(Collection entries)
+++
Lemma console_update_screen_ok s :
  0 ≤ scroll s ≤ 2475 → ∃ s', console_update_screen s = Ok (tt, s') ∧ video_only s s' ∧ shows s'.
Proof.
  intros Hs. unfold console_update_screen. change (Z.to_nat CONSOLE_VISIBLE_HEIGHT) with 25%nat.
  change (Z.to_nat CONSOLE_BUFFER_WIDTH) with 80%nat.
  destruct (for_loop_inv (λ iy s', shown (iy * 80) s s') (λ iy, for_loop 80 0 (λ ix,
      let! n := gets scroll in
      let! c := load_history (ix + (iy + n) * CONSOLE_BUFFER_WIDTH) in
      store_video (ix + iy * CONSOLE_BUFFER_WIDTH) c)) 25 0 s) as (s' & Hr & Hv & Hk).
  - split; [by repeat split|lia].
  - intros iy s1 Hiy Hs1.
    destruct (for_loop_inv (λ ix s', shown (iy * 80 + ix) s s') (λ ix,
        let! n := gets scroll in
        let! c := load_history (ix + (iy + n) * CONSOLE_BUFFER_WIDTH) in
        store_video (ix + iy * CONSOLE_BUFFER_WIDTH) c) 80 0 s1) as (s2 & Hr2 & Hs2).
    + by rewrite Z.add_0_r.
    + intros ix s2 Hix Hs2. destruct (update_cell s s2 ix iy) as (s3 & Hr3 & Hs3); [lia|lia|lia|done|].
      exists s3. split; [done|]. by rewrite Z.add_assoc.
    + exists s2. split; [exact Hr2|]. clear Hr2. by replace ((iy + 1) * 80) with (iy * 80 + (0 + Z.of_nat 80)) by lia.
  - exists s'. split; [exact Hr|]. clear Hr. split; [exact Hv|]. intros k Hkr. console_consts.
    rewrite (video_only_cell s s') by done. pose proof Hv as (_ & _ & _ & _ & ->). apply Hk. lia.
Qed.

(** ** [console_clear] *)

(** Everything but the history is as in [s], and the columns before [ix], and
    in column [ix] the lines before [iy], are blank. *)
Definition cleared (ix iy : Z) (s s' : console) : Prop :=
  video_memory s' = video_memory s ∧ current_console_color s' = current_console_color s ∧
  cursor_x s' = cursor_x s ∧ cursor_y s' = cursor_y s ∧ scroll s' = scroll s ∧
  ∀ k, 0 ≤ k < 200000 → k mod 80 < ix ∨ (k mod 80 = ix ∧ k / 80 < iy) → history_cell s' k = (0, 0).

Lemma clear_column s s1 ix :
  0 ≤ ix < 80 → cleared ix 0 s s1 →
  ∃ s2, for_loop 2500 0 (λ iy, store_history (ix + iy * CONSOLE_BUFFER_WIDTH) (0, 0)) s1 = Ok (tt, s2) ∧
    cleared (ix + 1) 0 s s2.
Proof.
  intros Hx H0. destruct (for_loop_inv (λ iy s', cleared ix iy s s')
    (λ iy, store_history (ix + iy * CONSOLE_BUFFER_WIDTH) (0, 0)) 2500 0 s1) as (s2 & Hr & H2); [done| |].
  - intros iy s2 Hiy (H1 & H2 & H3 & H4 & H5 & H6). console_consts. rewrite store_history_ok by lia.
    eexists. split; [done|]. do 5 (split; [done|]). intros k Hk Hkr. rewrite history_cell_insert.
    case_decide as Hd; [done|]. apply H6; [done|]. divmod_lia.
  - exists s2. split; [exact Hr|]. clear Hr. destruct H2 as (H1 & H2 & H3 & H4 & H5 & H6).
    do 5 (split; [done|]). intros k Hk Hkr. apply H6; [done|]. divmod_lia.
Qed.

Lemma console_clear_ok s :
  ∃ s', console_clear s = Ok (tt, s') ∧ console_ready s' ∧ cursor_x s' = 0 ∧ cursor_y s' = 0 ∧ scroll s' = 0 ∧
    current_console_color s' = current_console_color s ∧
    (∀ k, 0 ≤ k < 200000 → history_cell s' k = (0, 0)).
Proof.
  unfold console_clear. change (Z.to_nat CONSOLE_BUFFER_WIDTH) with 80%nat.
  change (Z.to_nat CONSOLE_BUFFER_HEIGHT) with 2500%nat.
  destruct (for_loop_inv (λ ix s', cleared ix 0 s s') (λ ix, for_loop 2500 0 (λ iy,
    store_history (ix + iy * CONSOLE_BUFFER_WIDTH) (0, 0))) 80 0 s) as (s1 & Hr & H1).
  - do 5 (split; [done|]). intros k Hk Hr. exfalso.
    pose proof (Z.mod_pos_bound k 80). pose proof (Z.div_pos k 80). lia.
  - intros ix s1 Hx H1. apply clear_column; [lia|done].
  - rewrite (bind_ok _ _ _ _ _ Hr). clear Hr. mstep. destruct H1 as (_ & Hc & _ & _ & _ & Hh).
    destruct (console_update_screen_ok (set_scroll 0 (set_cursor 0 0 s1))) as (s2 & Hr2 & Hv & Hsh); [cbn; lia|].
    pose proof Hv as (H1 & H2 & H3 & H4 & H5). console_fields. exists s2. split; [exact Hr2|]. clear Hr2.
    split; [split; [constructor|]; console_consts; rewrite ?H3, ?H4, ?H5; (done || lia)|].
    do 3 (split; [done|]). split; [congruence|]. intros k Hk.
    rewrite (video_only_cell _ _ k Hv). apply Hh; [done|]. left. apply Z.mod_pos_bound. lia.
Qed.

(** ** [console_new_line] *)

Lemma console_ok_cursor s x y : console_ok s → 0 ≤ x < 80 → 0 ≤ y < 2500 → console_ok (set_cursor x y s).
Proof. intros [] ? ?. by constructor. Qed.

Lemma console_ready_cursor s x y :
  console_ok s → 0 ≤ x < 80 → 0 ≤ y < 2500 → y < scroll s + 25 → console_ready (set_cursor x y s).
Proof. intros Hs Hx Hy Hin. split; [by apply console_ok_cursor|cbn; console_consts; lia]. Qed.

(** A cursor that is not above the window stays so. *)
Definition kept_below (s s' : console) : Prop := scroll s ≤ cursor_y s → scroll s' ≤ cursor_y s'.

(** The scrolling at the end of [console_new_line]: a cursor one line below the
    window is in the window afterwards. *)
Lemma scroll_to_cursor_ok s :
  console_ok s → cursor_y s ≤ scroll s + 25 → ∃ s', (let! y := gets cursor_y in
    let! n := gets scroll in
    if (u32 (n + CONSOLE_VISIBLE_HEIGHT) <=? y) && (n <? CONSOLE_BUFFER_HEIGHT - 1) then
      modify (set_scroll (n + 1)) ;;; console_update_screen
    else ret tt) s = Ok (tt, s') ∧ console_ready s' ∧ history s' = history s ∧
    cursor_x s' = cursor_x s ∧ cursor_y s' = cursor_y s ∧ current_console_color s' = current_console_color s ∧
    kept_below s s'.
Proof.
  intros Hs Hin. pose proof Hs as [Hx Hy Hsc Hsh]. mstep. console_consts. rewrite u32_small by lia.
  destruct ((scroll s + 25 <=? cursor_y s) && (scroll s <? 25 * 100 - 1)) eqn:E.
  - apply andb_prop in E as [E1%Z.leb_le _]. mstep.
    destruct (console_update_screen_ok (set_scroll (scroll s + 1) s)) as (s2 & Hr2 & Hv & Hsh2); [cbn; lia|].
    pose proof Hv as (H1 & H2 & H3 & H4 & H5). console_fields. exists s2. split; [exact Hr2|]. clear Hr2.
    split; [split; [constructor|]; console_consts; rewrite ?H3, ?H4, ?H5; (done || lia)|].
    do 4 (split; [done|]). unfold kept_below. lia.
  - exists s. split; [done|]. split; [split; [done|console_consts; lia]|]. do 4 (split; [done|]). by unfold kept_below.
Qed.

(** Only the column may be out of the buffer. *)
Definition line_ready (s : console) : Prop := console_ready (set_cursor 0 (cursor_y s) s).

Lemma console_ready_line s x : console_ready s → line_ready (set_cursor x (cursor_y s) s).
Proof.
  intros [Hs Hin]. pose proof (ok_y _ Hs). console_consts. by apply (console_ready_cursor s 0 (cursor_y s) Hs).
Qed.

Lemma line_ready_of s : console_ready s → line_ready s.
Proof. exact (console_ready_line s 0). Qed.

Lemma console_new_line_ok s : line_ready s → cursor_y s + 1 < 2500 →
  ∃ s', console_new_line s = Ok (tt, s') ∧ console_ready s' ∧ history s' = history s ∧
    cursor_x s' = 0 ∧ cursor_y s' = cursor_y s + 1 ∧ current_console_color s' = current_console_color s ∧
    kept_below s s'.
Proof.
  intros [Hs Hin] Hlt. pose proof Hs as [Hx Hy Hsc Hsh]. console_fields. console_consts.
  unfold console_new_line. console_consts. mstep.
  rewrite u32_small by lia. cbn [cursor_y set_cursor]. rewrite (proj2 (Z.leb_gt _ _)) by lia.
  assert (console_ok (set_cursor 0 (cursor_y s + 1) s)) as Hs1 by (apply (console_ok_cursor _ 0 (cursor_y s + 1) Hs); lia).
  destruct (scroll_to_cursor_ok _ Hs1) as (s2 & Hr & Hok & H1 & H2 & H3 & H4 & H5); [cbn; lia|]. console_consts.
  exists s2. mstep. unfold kept_below in *. cbn [set_cursor cursor_x cursor_y history video_memory current_console_color scroll] in *.
  split; [exact Hr|]. do 5 (split; [done|]). intros. apply H5. lia.
Qed.

(** On the last line the history is cleared and the cursor goes to the top. *)
Lemma console_new_line_last s : line_ready s → 2500 ≤ cursor_y s + 1 →
  ∃ s', console_new_line s = Ok (tt, s') ∧ console_ready s' ∧ cursor_x s' = 0 ∧ cursor_y s' = 0 ∧ scroll s' = 0 ∧
    current_console_color s' = current_console_color s ∧ ∀ k, 0 ≤ k < 200000 → history_cell s' k = (0, 0).
Proof.
  intros [Hs Hin] Hge. pose proof Hs as [Hx Hy Hsc Hsh]. console_fields. console_consts.
  unfold console_new_line. console_consts. mstep.
  rewrite u32_small by lia. cbn [cursor_y set_cursor]. rewrite (proj2 (Z.leb_le _ _)) by lia.
  destruct (console_clear_ok (set_cursor (cursor_x s) (cursor_y s + 1) s)) as (s1 & Hr & [Hok _] & Hcx & Hcy & Hcs & Hcc & Hh).
  rewrite (bind_ok _ _ _ _ _ Hr). clear Hr. mstep. rewrite Hcy. cbn [set_cursor cursor_y scroll]. rewrite Hcs. cbn.
  eexists. split; [reflexivity|]. split; [apply console_ready_cursor; (done || lia)|]. done.
Qed.

(** ** [console_print_char] *)

(** Writing the cell under the cursor, in the history and on the screen. *)
Definition put_cell (v : cell) : M console unit :=
  let! x := gets cursor_x in
  let! y := gets cursor_y in
  let! n := gets scroll in
  store_history (u32 (x + y * CONSOLE_BUFFER_WIDTH)) v ;;;
  if (u32 n <=? y) && (y <? u32 (n + CONSOLE_BUFFER_HEIGHT)) then
    store_video (u32 (x + u32 (y - n) * CONSOLE_BUFFER_WIDTH)) v
  else ret tt.

Lemma put_cell_eq s v : console_ok s →
  put_cell v s = (if scroll s <=? cursor_y s then store_video (cursor_x s + (cursor_y s - scroll s) * 80) v else ret tt)
    (set_history (<[cursor_x s + cursor_y s * 80 := v]> (history s)) s).
Proof.
  intros [Hx Hy Hsc Hsh]. unfold put_cell. mstep. console_consts. rewrite !u32_small by lia.
  rewrite (bind_ok _ _ _ _ _ (store_history_ok s (cursor_x s + cursor_y s * 80) v ltac:(lia))).
  rewrite (proj2 (Z.ltb_lt _ _)), andb_true_r by lia. destruct (Z.leb_spec (scroll s) (cursor_y s)); [|done].
  by rewrite (u32_small (cursor_y s - scroll s)), u32_small by lia.
Qed.

Lemma put_cell_ok s v : console_ready s →
  ∃ s', put_cell v s = Ok (tt, s') ∧ console_ready s' ∧
    (∀ k, history_cell s' k = if decide (k = cursor_x s + cursor_y s * 80) then v else history_cell s k) ∧
    cursor_x s' = cursor_x s ∧ cursor_y s' = cursor_y s ∧ scroll s' = scroll s ∧
    current_console_color s' = current_console_color s.
Proof.
  intros [Hs Hin]. rewrite (put_cell_eq s v Hs). destruct Hs as [Hx Hy Hsc Hsh]. console_consts.
  destruct (Z.leb_spec (scroll s) (cursor_y s)).
  - rewrite store_video_ok by lia. eexists. split; [reflexivity|].
    split; [split; [constructor|]; cbn; console_consts; try (done || lia)|].
    + intros k Hk. specialize (Hsh k Hk). unfold history_cell, video_cell in *. console_consts. console_fields.
      destruct (decide (k = cursor_x s + (cursor_y s - scroll s) * 80)) as [->|Hne].
      * replace (cursor_x s + (cursor_y s - scroll s) * 80 + scroll s * 80) with (cursor_x s + cursor_y s * 80) by lia.
        by rewrite !lookup_insert_eq.
      * rewrite !lookup_insert_ne by lia. exact Hsh.
    + split; [|done]. intros k. apply history_cell_insert.
  - eexists. split; [reflexivity|]. split; [split; [constructor|]; cbn; console_consts; try (done || lia)|].
    + intros k Hk. console_consts. rewrite history_cell_insert. console_fields. rewrite decide_False by lia.
      apply (Hsh k). console_consts. lia.
    + split; [|done]. intros k. apply history_cell_insert.
Qed.

(** A character that is no newline: the cell, then the cursor moves. *)
Lemma print_char_put s c : c ≠ 10 →
  console_print_char c s = (put_cell (u8 c, current_console_color s) ;;;
    modify (λ s, set_cursor (u32 (cursor_x s + 1)) (cursor_y s) s) ;;;
    let! x := gets cursor_x in
    if CONSOLE_BUFFER_WIDTH <=? x then console_new_line else ret tt) s.
Proof.
  intros Hc. unfold console_print_char, put_cell. rewrite (proj2 (Z.eqb_neq c 10) Hc).
  repeat first [progress mstep | rewrite bind_assoc]. done.
Qed.

(** A printable character: the cell under the cursor, then the cursor moves. *)
Lemma print_char_step s c : console_ready s → c ≠ 10 →
  ∃ s1, console_ready s1 ∧
    (∀ k, history_cell s1 k = if decide (k = cursor_x s + cursor_y s * 80) then (u8 c, current_console_color s) else history_cell s k) ∧
    cursor_y s1 = cursor_y s ∧ current_console_color s1 = current_console_color s ∧ scroll s1 = scroll s ∧
    if decide (cursor_x s = 79)
    then console_print_char c s = console_new_line (set_cursor 80 (cursor_y s) s1)
    else cursor_x s1 = cursor_x s + 1 ∧ console_print_char c s = Ok (tt, s1).
Proof.
  intros Hs Hc. destruct (put_cell_ok s (u8 c, current_console_color s) Hs) as (s1 & Hr & [Hok Hin] & Hh & Hx1 & Hy1 & Hs1 & Hc1).
  pose proof Hs as [[Hx Hy Hsc Hsh] _]. console_consts.
  rewrite (print_char_put s c Hc), (bind_ok _ _ _ _ _ Hr). mstep. console_consts.
  rewrite Hx1, Hy1, u32_small by lia. destruct (decide (cursor_x s = 79)) as [He|Hne].
  - exists s1. split; [done|]. do 4 (split; [done|]). by rewrite He.
  - exists (set_cursor (cursor_x s + 1) (cursor_y s) s1). split; [apply console_ready_cursor; (done || lia)|].
    do 5 (split; [done|]). console_fields. by rewrite (proj2 (Z.leb_gt _ _)) by lia.
Qed.

Lemma console_new_line_any s : line_ready s →
  ∃ s', console_new_line s = Ok (tt, s') ∧ console_ready s' ∧ kept_below s s'.
Proof.
  intros Hs. destruct (decide (cursor_y s + 1 < 2500)).
  - destruct (console_new_line_ok s Hs) as (s' & Hr & Hok & _ & _ & _ & _ & Hk); [done|]. by exists s'.
  - destruct (console_new_line_last s Hs) as (s' & Hr & Hok & _ & Hy & Hsc & _); [lia|].
    exists s'. split; [done|]. split; [done|]. unfold kept_below. lia.
Qed.

Lemma console_print_char_ok s c : console_ready s →
  ∃ s', console_print_char c s = Ok (tt, s') ∧ console_ready s' ∧ kept_below s s'.
Proof.
  intros Hs. destruct (decide (c = 10)) as [->|Hc]; [by apply console_new_line_any, line_ready_of|].
  destruct (print_char_step s c Hs Hc) as (s1 & Hok & _ & Hy & _ & Hsc & Hp).
  destruct (decide (cursor_x s = 79)).
  - rewrite Hp, <- Hy. destruct (console_new_line_any _ (console_ready_line s1 80 Hok)) as (s' & Hr & Hok' & Hk).
    exists s'. split; [done|]. split; [done|]. unfold kept_below in *. cbn in Hk. lia.
  - destruct Hp as [_ Hp]. exists s1. split; [done|]. split; [done|]. unfold kept_below. lia.
Qed.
+++
Every line in the data that holds the string "repeat" should be copied.

■ Task solution
  - split; [by repeat split|lia].
  repeat first [progress mstep | rewrite bind_assoc]. done.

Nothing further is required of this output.